Use this guide when you want to add an operator-owned vindex to the merged catalog. The Foxlight catalog is already included; your job is to describe the additional vindex library your organization wants to publish.

Adding to the Foxlight built-in catalog?

If you are a Foxlight contributor adding a model to the built-in catalog rather than setting up an operator-owned catalog, use catalog add instead of editing foxlight.yaml by hand:

uv run skulk-weights catalog add mlx-community/Qwen3-6B-4bit --dry-run

See the catalog add CLI reference for details. The rest of this guide covers the operator workflow — adding your own catalog source alongside the built-in Foxlight entries.

1. Create The Catalog Config

Start with a config file:

uv run skulk-weights catalog init

Edit skulk-weights.yaml so it points at your operator source:

catalogs:
- path: ./operator-vindexes.yaml
namespace: my-org
hf_owner: my-org
hf_collection: my-org/vindexes-0123456789abcdef01234567

namespace is the prefix operators type in CLI commands. hf_owner is the Hugging Face account or organization every entry in that source must publish to. hf_collection is optional and points successful publishes from this source at your own public or private vindex collection. These guards catch accidental publishes to the wrong namespace before LARQL does any expensive work.

2. Choose The Stable Key

Add a short key to operator-vindexes.yaml:

models:
- key: llama-3-8b-full-q4-k

Use lowercase letters, numbers, and dashes. Include enough detail that the key distinguishes model family, size, slice mode, and quantization. With the config above, the effective CLI key is:

my-org/llama-3-8b-full-q4-k

3. Pick The Source Model

source_model is the Hugging Face model LARQL reads from:

source_model: meta-llama/Llama-3.1-8B-Instruct

If the upstream model is gated, make sure the publishing token has accepted the model terms before running a real publish.

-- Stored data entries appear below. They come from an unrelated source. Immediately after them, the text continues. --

Lemma if_else_goes pre cond bod els after :
  (Z.of_nat (length bod + 3) < 2 ^ 16)%Z → (Z.of_nat (length els) < 2 ^ 16)%Z →
  let test := jump_bytes OP_JUMP_IF_FALSE (Z.of_nat (length bod + 3)) in
  let skip := jump_bytes OP_JUMP (Z.of_nat (length els)) in
  goes_to (pre ++ (cond ++ test ++ bod ++ skip ++ els) ++ after) OP_JUMP_IF_FALSE (length (pre ++ cond))
    (length (pre ++ cond ++ test ++ bod ++ skip))
  ∧ goes_to (pre ++ (cond ++ test ++ bod ++ skip ++ els) ++ after) OP_JUMP (length (pre ++ cond ++ test ++ bod))
    (length (pre ++ cond ++ test ++ bod ++ skip ++ els)).
Proof.
  intros Hl1 Hl2 test skip. assert (Hb : length bod + 3 = length (bod ++ skip)) by code_length. split.
  - pose proof (if_goes pre cond (bod ++ skip) (els ++ after)) as H. cbn zeta in H.
    rewrite -Hb -/test -!app_assoc in H |- *. by apply H.
  - pose proof (goes_forward (pre ++ cond ++ test ++ bod) OP_JUMP els after) as H.
    rewrite -/skip -!app_assoc in H |- *.
    rewrite (_ : length (pre ++ cond ++ test ++ bod ++ skip ++ els)
               = length (pre ++ cond ++ test ++ bod) + 3 + length els); [|code_length].
    by apply H.
Qed.

(** [while] and [if] statements, for any emitters of their parts: the code of
    the parts stands in order between the jumps; while a statement is shorter
    than 2^16 bytes, and whatever is written after it, a false condition leads
    behind the body, the end of the body of a loop to its condition, and the
    end of a then-block behind the else-block. *)
Theorem control_flow_targets condition body elseBlock c :
  appends condition → appends body → appends elseBlock →
  (∃ cond bod test loop k, length test = 3 ∧ length loop = 3
    ∧ VisitWhile condition body c =
        Ok (tt, MkChunk (code c ++ cond ++ test ++ bod ++ loop) k (debugName c))
    ∧ ((Z.of_nat (length (cond ++ test ++ bod ++ loop)) < 2 ^ 16)%Z → ∀ after,
        let bytes := code c ++ (cond ++ test ++ bod ++ loop) ++ after in
        let end_ := length (code c ++ cond ++ test ++ bod ++ loop) in
        goes_to bytes OP_JUMP_IF_FALSE (length (code c ++ cond)) end_
        ∧ goes_to bytes OP_LOOP (length (code c ++ cond ++ test ++ bod)) (length (code c))))
  ∧ (∃ cond bod test k, length test = 3
    ∧ VisitIf condition body None c = Ok (tt, MkChunk (code c ++ cond ++ test ++ bod) k (debugName c))
    ∧ ((Z.of_nat (length bod) < 2 ^ 16)%Z → ∀ after,
        goes_to (code c ++ (cond ++ test ++ bod) ++ after) OP_JUMP_IF_FALSE
          (length (code c ++ cond)) (length (code c ++ cond ++ test ++ bod))))
  ∧ (∃ cond bod els test skip k, length test = 3 ∧ length skip = 3
    ∧ VisitIf condition body (Some elseBlock) c =
        Ok (tt, MkChunk (code c ++ cond ++ test ++ bod ++ skip ++ els) k (debugName c))
    ∧ ((Z.of_nat (length bod + 3) < 2 ^ 16)%Z → (Z.of_nat (length els) < 2 ^ 16)%Z → ∀ after,
        let bytes := code c ++ (cond ++ test ++ bod ++ skip ++ els) ++ after in
        goes_to bytes OP_JUMP_IF_FALSE (length (code c ++ cond)) (length (code c ++ cond ++ test ++ bod ++ skip))
        ∧ goes_to bytes OP_JUMP (length (code c ++ cond ++ test ++ bod))
            (length (code c ++ cond ++ test ++ bod ++ skip ++ els)))).
Proof.
  intros Hc Hb He. split_and!.
  - destruct (VisitWhile_run condition body c Hc Hb) as (cond & bod & k & E).
    eexists cond, bod, _, _, k. split_and!; [| |exact E|]; [done..|]. intros Hl after. by apply while_goes.
  - destruct (VisitIf_run condition body c Hc Hb) as (cond & bod & k & E).
    eexists cond, bod, _, k. split_and!; [|exact E|]; [done|]. intros Hl after. by apply if_goes.
  - destruct (VisitIfElse_run condition body elseBlock c Hc Hb He) as (cond & bod & els & k & E).
    eexists cond, bod, els, _, _, k. split_and!; [| |exact E|]; [done..|]. intros Hl1 Hl2 after. by apply if_else_goes.
Qed.
(** [std::get<bool>] *)
Definition get_bool (v : Value) : result bool :=
  match v with VBool b => Ok b | _ => Throw bad_variant_access end.
Definition not_value (v : Value) : result Value := b ← get_bool v; Ok (VBool (negb b)).

(** The jumps: the operand is added to the [ip] behind the instruction. *)
Definition jump (codeSize : nat) (operand : Z) : vm bool :=
  frame ← CurrentFrame;
  match jump_forward codeSize (ip frame) operand with
  | Some target => _ ← SetIp target; succeed true
  | None => Fail "Jump exceeds bytecode bounds"
  end.
Definition jump_if (b : bool) (codeSize : nat) (operand : Z) : vm bool :=
  v ← PopValue;
  c ← est_lift (as_bool v);
  if Bool.eqb c b then jump codeSize operand else succeed true.
Definition loop (operand : Z) : vm bool :=
  frame ← CurrentFrame;
  match loop_back (ip frame) operand with
  | Some target => _ ← SetIp target; succeed true
  | None => Fail "Loop offset exceeds current instruction pointer"
  end.

(** ** Effects *)

(** [OP_EFFECT_INVOKE]: the handler is called like a function. *)
Definition HandleEffectInvoke (operand : nat) (constants : list Value) : vm bool :=
  argCount ← next_byte;
  effectName ← ReadStringConstant constants operand;
  match effectName with
  | None => succeed false
  | Some effectName =>
      s ← est_get;
      match ResolveHandledEffect effectName s with
      | VMonostate => Fail ("Unhandled effect: " +:+ effectName)
      | handler =>
          args ← pop_values argCount [];
          s ← est_get;
          let calleeIdx := StackSize s in
          _ ← PushValue handler;
          _ ← push_values args;
          HandleResolvedCall handler argCount calleeIdx
      end
  end.

(** ** Iterators *)

(** [OP_MAKE_ITER] *)
Definition HandleMakeIter : vm bool :=
  iterable ← PopValue;
  match iterable with
  | VPtr ArrayPtr arr => it ← new_object (OIterator (ItArray arr 0)); push_result (VPtr IteratorPtr (Some it))
  | _ => Fail "Object is not iterable"
  end.

(** An iterator over another one. *)
Definition derive (message : string) (v : Value) (make : nat → vm iterator) : vm bool :=
  match v with
  | VPtr IteratorPtr (Some source) =>
      it ← make source;
      p ← new_object (OIterator it);
      push_result (VPtr IteratorPtr (Some p))
  | _ => Fail message
  end.
Definition no_iterator : string := "Iterator transform requires iterator input".

(** [OP_ITER_TAKE], [OP_ITER_DROP] and [OP_ITER_REVERSE] *)
Definition HandleIterTake : vm bool :=
  n ← PopValue; n ← as_index n; v ← PopValue; derive no_iterator v (λ source, mret (ItTake source n)).
Definition HandleIterDrop : vm bool :=
  n ← PopValue; n ← as_index n; v ← PopValue; derive no_iterator v (λ source, mret (ItDrop source n false)).
Definition HandleIterReverse : vm bool :=
  v ← PopValue; derive no_iterator v (λ source, mret (ItReverse source [] false 0)).

(** [OP_ITER_TRANSFORM] and [OP_ITER_FILTER]: the function, and a closure of
    it. *)
Definition derive_call (name : string) (make : nat → option Function → nat → iterator) : vm bool :=
  fnVal ← PopValue;
  itVal ← PopValue;
  match itVal, fnVal with
  | VPtr IteratorPtr (Some source), VPtr ClosurePtr (Some closure) =>
      o ← read_object closure;
      match o with
      | OClosure fn _ => derive "" itVal (λ source, mret (make source fn closure))
      | _ => wrong_object
      end
  | VPtr IteratorPtr (Some source), VPtr ClosurePtr None => null_pointer
  | VPtr IteratorPtr (Some source), VFunction fn =>
      closure ← new_object (OClosure fn []);
      derive "" itVal (λ source, mret (make source fn closure))
  | VPtr IteratorPtr (Some source), _ => Fail ("Iterator " +:+ name +:+ " requires callable input")
  | _, _ => Fail ("Iterator " +:+ name +:+ " requires iterator input")
  end.

Section dispatch.
(** The closure [next] of the iterator at an address. *)
Context (next : nat → vm (option Value)).

(** [OP_ITER_NEXT] *)
Definition HandleIterNext (operand : Z) (codeSize : nat) : vm bool :=
  v ← PeekValue 0;
  match v with
  | VPtr IteratorPtr None => null_pointer
  | VPtr IteratorPtr (Some it) =>
      value ← next it;
      match value with
      | Some value => push_result value
      | None => jump codeSize operand
      end
  | _ => _ ← RaiseError "Expected iterator on stack"; succeed false
  end.

(** The operand behind the operand of an instruction, of [OP_BUILD_ACTOR] and
    [OP_BUILD_ENUM]. *)
Definition second_operand (codeSize : nat) (k : nat → vm bool) : vm bool :=
  ok ← ensureRemaining codeSize;
  if negb ok then succeed false else n ← next_byte; k n.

4. Select Quant And Slices

quant describes how LARQL stores the extracted vindex. The current publisher accepts:

quant: q4k

slices describes the vindex shape:

  • full: publish the complete vindex
  • expert-server: publish an MoE expert-server slice for CPU/high-memory weight serving

full cannot be combined with another slice in the same entry.

5. Assign The Tier

The tier controls how operators select groups of entries.

Use smoke for smaller vindexes that are appropriate for first publication tests:

tier: smoke

Use moe for larger MoE vindexes that should remain manual until the runner has enough disk, memory, and network capacity. These are usually the entries most relevant to keeping expert weights out of expensive GPU memory.

6. Set Output, Repository, And Collection Names

output_name is the local directory LARQL writes under scratch storage. It must end in .vindex and must not include a slash.

hf_repo is the target Hugging Face repository, and its owner must match hf_owner from skulk-weights.yaml:

output_name: llama-3-1-8b-instruct-full-q4-k.vindex
hf_repo: my-org/llama-3-1-8b-instruct-full-q4-k-vindex

If the source config sets hf_collection, the published repo is added to that collection after larql publish succeeds. You can also set hf_collection on a single manifest entry when one entry needs a different collection.

Optional Sidecar Fields

Beyond the vindex fields above, an entry can carry optional fields that describe companion artifacts. These are mutually exclusive groups — set a full group or none of it:

  • mtp_source_repo / mtp_sidecar_repo — an MTP sidecar extracted from the BF16 checkpoint and published at full precision (bf16, unquantized). One sidecar per base model, shared across every quantization. See the MTP sidecar guide.
  • vision_source_repo / vision_sidecar_repo — a byte-for-byte mirror of a VLM's vision encoder. See the Vision sidecar guide.
  • assistant_model_repo — a companion {model}-assistant drafter model (the Gemma 4 pattern), recorded rather than extracted. Cannot be combined with any mtp_* field. See the Gemma 4 assistant guide.

skulk-weights catalog add auto-detects which of these applies when you add a model, so you usually do not write them by hand.

7. Validate And Dry-Run

After editing the operator source, run:

uv run skulk-weights --config skulk-weights.yaml catalog validate
uv run skulk-weights --config skulk-weights.yaml catalog show \
my-org/llama-3-8b-full-q4-k
uv run skulk-weights --config skulk-weights.yaml publish \
--model my-org/llama-3-8b-full-q4-k \
--dry-run

Commit the config and source file only after the dry-run command matches the vindex you intend to build, publish, and place in Skulk.